I cannot give enough thanks Dr. Gerson and Dr. Howell and to the cardiac teams at Aspen Valley and Valley View hospitals where I had my stent procedure. The AVH cardiac rehab team (Tara, Jeanne, Julie and Katie) and the support staff (Kate and Lauren) could not have been more compassionate and motivating for me these past three months.

During those rehab sessions, I’ve been focused on avoiding the same fate as my father. He had his first heart attack at 38 while on a business trip in Wichita Falls, Texas. He died inside his corporate office after another one when he was 56.

It’s a sobering feeling when you realize the job and career you’ve been passionate about for nearly four decades is the same thing that had a role in nearly killing you. The long days, crazy schedule, constant attention to breaking news and community events and reader comments takes its toll mentally, and I’ve learned a lot about mental stress the past three months. I crave that pace, but I’m also one to internalize that stress and tell myself it’s not a thing. Now I know it is. It really is.
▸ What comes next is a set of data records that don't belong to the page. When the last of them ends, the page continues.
Lemma wp_attempt pid s m :
  0 < pid -> im_pid (tm_images m) = pid -> im_wait (tm_images m) = None -> im_loaded (tm_images m) = false ->
  wp (touch_step d) (attempt d pid s) m (fun r m' => diag_inv r.2 m' /\ im_pid (tm_images m') = pid /\
    (r.1 = true -> d <> NoAuthOnly -> tm_done m' = Some pid)).
Proof.
  intros Hpos Hp Hw Hl.
  assert (forall touched complete, probed touched complete m =
    Some {| tm_images := {| im_data := im_data (tm_images m); im_pid := pid; im_loaded := touched;
                            im_wait := None; im_dead := im_dead (tm_images m) |};
            tm_done := if complete then Some pid else None |}) as Hprobed.
  { intros t c. unfold probed. rewrite Hp, Hl, Hw. by rewrite (proj2 (Z.leb_gt pid 0)) by done. }
  assert (forall i, tm_images m = i -> image_step i (Ev EClearFiles tt) = Some i) as Hclear by done.
  unfold attempt, diag_inv. destruct d eqn:Ed.
  - intros []. cbn [touch_step starts_renderer]. rewrite (Hclear _ eq_refl). intros r.
    cbn [touch_step tm_images bindp wp]. rewrite Hp, Z.eqb_refl.
    replace {| tm_images := tm_images m; tm_done := tm_done m |} with m by (by destruct m).
    rewrite Hprobed. unfold finish. destruct (load_only_complete r); cbn; repeat split; auto; try done.
    destruct (elf_loaded r); auto.
  - intros r. cbn [touch_step bindp wp]. rewrite Hp, Z.eqb_refl, Hprobed.
    unfold finish. destruct (attach_complete r); cbn; repeat split; auto; try done.
    destruct (ap_attached r); auto.
  - intros r. cbn [touch_step bindp wp]. rewrite Hprobed. unfold finish_once. cbn.
    destruct (auth_complete r); repeat split; auto; done.
  - intros r. cbn [touch_step bindp wp]. rewrite Hprobed. unfold finish_once. cbn.
    destruct (auth_direct_complete r); repeat split; auto; done.
  - cbn. rewrite Hl. repeat split; auto; done.
Qed.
For those wondering, here are my answers to the questions people have had the past few weeks:

If you didn’t have this heart thing would you be leaving? Yes, I wasn’t feeling the vibe with our new group before the docs found my condition. (I did write a column after the sale was announced that I would remain cautiously optimistic; I wanted to give it a few months, first.)

If you had the old ownership and this heart thing came up, would you be leaving? Hard to say, but probably not.

All that said, we have no intention of leaving the area, and I’m excited to live here with a new lease on life and go to events and not be constantly thinking/wondering/worrying about how our coverage of said event will turn out.

It took my wife and me nearly 25 years to find a good opening to leave the Front Range and move to the mountains, and we’re not ready to leave our 1,000-square-foot slice of Heaven in Snowmass Village. I look forward to being here with just the identity of a full-time, worker-bee resident.

Cheers, Aspen and the Valley. Thanks for your story tips and insights, your criticisms and passion and, mostly, your support and those words of praise when I told people where I work and what I do. I am immensely proud to be a small but hopefully important and respected part of the 141-year history of The Aspen Times.